Darin warnen sie vor einem neuen Wettrüsten und bekennen sich zugleich zur Waffenhilfe für die Ukraine. Der Idee der nuklearen Abschreckung erteilen sie eine Absage. Der Vorsitzende der Deutschen Bischofskonferenz, Georg Bätzing, betonte, es brauche einen langen Atem, um einen Konflikt wie den zwischen Russland und der Ukraine zu beenden. "Das Ende des Krieges ist noch kein Friede, sondern der Anfang einer mühsamen Friedensarbeit", sagte der Bischof von Limburg. Darin liege vielleicht auch eine Chance zur Mitwirkung der katholischen Kirche "mit ihrem Elefantengedächtnis".

In einem Gastbeitrag für die "Zeit"-Beilage "Christ und Welt" (Donnerstag) äußerte der katholische Militärbischof Franz-Josef Overbeck zudem Verständnis für die geplante Aufrüstung der Bundeswehr. Deutschland müsse in der Lage sein, seine Bevölkerung und seine Bündnispartner im militärischen Krisenfall zu schützen, erklärte der Bischof von Essen. "Es geht darum, die notwendigen Voraussetzungen für den Fall moralisch erlaubter Selbstverteidigung zu schaffen."

Im baden-württembergischen Bad Boll berieten unterdessen Vertreter der EKD auf der dritten von vier geplanten "Friedenswerkstätten" über eine Weiterentwicklung ihrer ethischen Positionen zu Krieg und Frieden. Auch auf protestantischer Seite ist der Angriff Russlands auf die Ukraine ein wichtiger Auslöser. Die Debatte der vergangenen zwei Jahre habe gezeigt, "dass wir als Kirche eine neue Position erarbeiten müssen, um den friedensethischen Grundanliegen, die wir teilen, weiter gerecht werden zu können", sagte der württembergische Landesbischof Ernst-Wilhelm Gohl.

Mit Blick auf den vielzitierten Ausspruch von Verteidigungsminister Boris Pistorius (SPD) "Wir müssen kriegstüchtig werden" wurden allerdings auch Konfliktlinien zwischen evangelischer und katholischer Kirche deutlich. Der katholische Militärbischof Overbeck deutete in seinem Beitrag für "Christ und Welt" den Satz als Problemanzeige, "wie bedrohlich die Lage in Europa durch den fortdauernden russischen Angriffskrieg auf die Ukraine geworden ist".
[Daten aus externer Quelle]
(** * Leaving out the copy *)
Lemma kept_bound xs :
  (forall x, x ∈ xs -> (d x < sched x)%nat) -> (length (kept xs) + total d (kept xs) <= total sched xs)%nat /\
  ((total sched xs <= length (kept xs) + total d (kept xs))%nat -> forall x, x ∈ xs -> is_Some (prev_of x) /\ sched x = S (d x)).
Proof.
  induction xs as [|x xs IH]; intros H; [split; [done|]; by intros _ ? ?%elem_of_nil|].
  destruct IH as [IH1 IH2]; [set_solver|]. specialize (H x ltac:(set_solver)). unfold kept in *. rewrite filter_cons, total_cons.
  case_decide as Hp.
  - rewrite total_cons. cbn [length]. split; [lia|]. intros Hle y [->|Hy]%elem_of_cons; [split; [done|lia]|]. apply IH2; [lia|done].
  - split; [lia|]. intros Hle. lia.
Qed.

(** The ids that do not come from the device are those of the host. *)
Definition host_ids (buf : list Z) : Prop :=
  (total r_sched l <= length buf)%nat /\
  forall x o, x ∈ enum l -> (o < sched x)%nat -> prev_of x = None \/ (o < sched x - S (d x))%nat ->
    buf !! (start_of l x + o)%nat = row_ids x !! o.

Lemma copied_host_ids rest : (forall x, x ∈ enum l -> length (row_ids x) = sched x) -> host_ids ((enum l ≫= row_ids) ++ rest).
Proof.
  intros Hr. assert (Hl : length (enum l ≫= row_ids) = total r_sched l) by by apply length_rows.
  split; [rewrite length_app; lia|]. intros x o Hx Ho _. pose proof (place_bound l x o Hx Ho).
  rewrite lookup_app_l by lia. apply elem_enum in Hx. by apply bind_lookup; [|apply enum_lookup|].
Qed.

Lemma uncopied_host_ids xs buf :
  async_ok xs -> (total r_sched l <= length buf)%nat ->
  (total r_sched l <= length (kept xs) + total d (kept xs))%nat -> host_ids buf.
Proof.
  intros [Hp Hs _ _] Hl Hle. split; [done|]. intros x o Hx Ho Hc. exfalso.
  destruct (kept_bound xs) as [_ Hall]; [intros y Hy; rewrite Hp in Hy; by apply Hs|].
  destruct (Hall) with (x := x) as [[p Ep] Esd]; [|by rewrite Hp|destruct Hc; [congruence|lia]].
  rewrite <- total_enum in Hle. assert (total sched xs = total sched (enum l)) as ->; [|done].
  unfold total. by rewrite Hp.
Qed.

(** * The scatter *)
Section Scatter.
Context xs (Hok : async_ok xs).

Lemma elem_kept x : x ∈ kept xs <-> x ∈ enum l /\ is_Some (prev_of x).
Proof. unfold kept. rewrite list_elem_of_filter, (as_perm _ Hok). tauto. Qed.

Lemma NoDup_kept : NoDup (kept xs).
Proof.
  apply NoDup_filter. rewrite (as_perm _ Hok). apply (NoDup_fmap_1 (fun x : irow => Z.of_nat x.1)). rewrite index_enum. apply NoDup_seqZ.
Qed.

Lemma last_place_sub x : x ∈ enum l -> last_place x - Z.of_nat (d x) = Z.of_nat (start_of l x + (sched x - S (d x))).
Proof. intros Hx. destruct (as_sched _ Hok x Hx). unfold last_place. lia. Qed.

Lemma NoDup_places (f : irow -> nat) :
  (forall x, x ∈ kept xs -> (f x < sched x)%nat) -> NoDup ((fun x => Z.of_nat (start_of l x + f x)) <$> kept xs).
Proof.
  intros Hf. apply NoDup_fmap_2_strong; [|apply NoDup_kept]. intros x y Hx Hy E. pose proof (Hf x Hx). pose proof (Hf y Hy).
  apply elem_kept in Hx as [Hx _], Hy as [Hy _]. destruct (place_inj l x y (f x) (f y)); [done..|lia|done].
Qed.

Lemma first_column_cons t row rows : first_column ((t :: row) :: rows) = (ts ← first_column rows; Ok (t :: ts)).
Proof. done. Qed.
Der EKD-Friedensbeauftragte Friedrich Kramer nannte den Satz von Pistorius in der gleichen Zeitung dagegen grundfalsch. "Denn er macht nicht mehr deutlich, dass es um Verteidigung geht", kritisierte der Landesbischof der Evangelischen Kirche in Mitteldeutschland. "Die Sprache muss präzise sein, denn ein Krieg ist schnell herbeigeredet, und das ist verantwortungslos."

Die Frage nach einem gemeinsamen friedensethischen Wort der Kirchen beantwortete der Augsburger Bischof Bertram Meier mit den Worten, er wisse nichts von einem ökumenischen Schulterschluss. Ulrich Pöner vom Sekretariat der Deutschen Bischofskonferenz fügte hinzu, derzeit seien die Diskussionslagen in der katholischen und evangelischen Kirche zu unterschiedlich. Da erscheine es wenig sinnvoll, "jetzt mit viel Kleister und Farbe etwas herzustellen, was nach Einheit aussieht, wo jede Seite doch an ihren eigenen Problemen zu arbeiten hat". Man bleibe aber im Gespräch.